(Listed records begins)

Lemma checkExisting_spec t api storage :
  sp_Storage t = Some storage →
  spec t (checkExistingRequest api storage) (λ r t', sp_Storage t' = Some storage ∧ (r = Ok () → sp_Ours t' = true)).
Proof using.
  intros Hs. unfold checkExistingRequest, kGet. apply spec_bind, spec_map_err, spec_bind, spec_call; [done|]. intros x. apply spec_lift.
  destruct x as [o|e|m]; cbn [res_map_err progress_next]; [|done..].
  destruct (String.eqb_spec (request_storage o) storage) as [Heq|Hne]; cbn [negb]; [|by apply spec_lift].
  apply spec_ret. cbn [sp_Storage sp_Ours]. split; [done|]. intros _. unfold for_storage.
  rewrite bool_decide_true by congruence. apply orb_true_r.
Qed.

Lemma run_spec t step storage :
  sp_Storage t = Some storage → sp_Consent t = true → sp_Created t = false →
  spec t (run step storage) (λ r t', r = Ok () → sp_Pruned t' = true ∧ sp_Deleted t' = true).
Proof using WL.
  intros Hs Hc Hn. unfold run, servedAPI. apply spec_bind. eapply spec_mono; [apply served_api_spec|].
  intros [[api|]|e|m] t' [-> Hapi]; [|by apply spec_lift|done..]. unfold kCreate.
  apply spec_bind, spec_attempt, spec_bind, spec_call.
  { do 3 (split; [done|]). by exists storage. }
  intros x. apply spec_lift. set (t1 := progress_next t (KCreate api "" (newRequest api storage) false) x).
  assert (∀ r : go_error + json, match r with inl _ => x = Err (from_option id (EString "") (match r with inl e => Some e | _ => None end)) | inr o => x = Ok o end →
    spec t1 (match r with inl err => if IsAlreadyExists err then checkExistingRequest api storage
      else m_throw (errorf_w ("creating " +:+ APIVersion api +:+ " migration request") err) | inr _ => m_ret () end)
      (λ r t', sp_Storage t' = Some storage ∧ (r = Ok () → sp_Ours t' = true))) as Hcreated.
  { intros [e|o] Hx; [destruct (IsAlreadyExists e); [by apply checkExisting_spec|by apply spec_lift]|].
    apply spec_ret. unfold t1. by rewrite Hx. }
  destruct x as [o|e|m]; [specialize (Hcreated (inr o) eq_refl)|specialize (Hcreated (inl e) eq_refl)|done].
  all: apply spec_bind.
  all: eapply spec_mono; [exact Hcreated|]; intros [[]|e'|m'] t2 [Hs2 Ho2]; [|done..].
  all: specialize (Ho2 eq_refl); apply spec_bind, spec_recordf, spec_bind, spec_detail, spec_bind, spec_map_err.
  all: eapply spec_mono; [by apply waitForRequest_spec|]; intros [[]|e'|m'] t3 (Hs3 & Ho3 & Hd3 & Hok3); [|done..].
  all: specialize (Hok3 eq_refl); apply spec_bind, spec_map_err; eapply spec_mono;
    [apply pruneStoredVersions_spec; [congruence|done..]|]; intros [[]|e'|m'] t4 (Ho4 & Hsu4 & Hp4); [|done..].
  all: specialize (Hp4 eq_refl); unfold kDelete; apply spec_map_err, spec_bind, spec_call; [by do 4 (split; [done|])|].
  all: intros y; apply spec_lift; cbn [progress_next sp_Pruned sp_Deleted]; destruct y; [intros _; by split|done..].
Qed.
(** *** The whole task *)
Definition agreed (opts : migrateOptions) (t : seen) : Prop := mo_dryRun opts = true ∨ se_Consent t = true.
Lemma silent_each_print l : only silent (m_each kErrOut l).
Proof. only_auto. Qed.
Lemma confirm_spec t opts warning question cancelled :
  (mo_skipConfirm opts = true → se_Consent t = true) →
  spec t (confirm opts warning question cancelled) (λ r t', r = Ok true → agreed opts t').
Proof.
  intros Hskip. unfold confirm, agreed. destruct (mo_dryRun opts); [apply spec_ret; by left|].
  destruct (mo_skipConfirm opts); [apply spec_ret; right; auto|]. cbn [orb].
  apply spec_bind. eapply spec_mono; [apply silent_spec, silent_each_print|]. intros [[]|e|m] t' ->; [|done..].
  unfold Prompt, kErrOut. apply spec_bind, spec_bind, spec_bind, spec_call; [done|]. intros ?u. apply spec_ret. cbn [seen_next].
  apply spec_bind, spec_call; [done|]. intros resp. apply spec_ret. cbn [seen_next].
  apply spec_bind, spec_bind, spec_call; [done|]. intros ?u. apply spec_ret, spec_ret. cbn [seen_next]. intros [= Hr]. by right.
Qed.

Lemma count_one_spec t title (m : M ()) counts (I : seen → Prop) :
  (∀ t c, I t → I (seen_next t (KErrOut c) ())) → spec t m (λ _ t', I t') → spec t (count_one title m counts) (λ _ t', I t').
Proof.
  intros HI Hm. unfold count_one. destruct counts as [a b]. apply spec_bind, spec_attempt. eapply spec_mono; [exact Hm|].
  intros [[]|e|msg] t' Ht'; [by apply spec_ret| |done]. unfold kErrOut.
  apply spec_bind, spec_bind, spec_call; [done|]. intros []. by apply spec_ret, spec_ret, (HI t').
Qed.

(Listed records ends)

== What you will do ==
Among the lines above, find those holding "false" and copy each one.

== Reply ==
  sp_Storage t = Some storage → sp_Consent t = true → sp_Created t = false →
  intros x. apply spec_lift. set (t1 := progress_next t (KCreate api "" (newRequest api storage) false) x).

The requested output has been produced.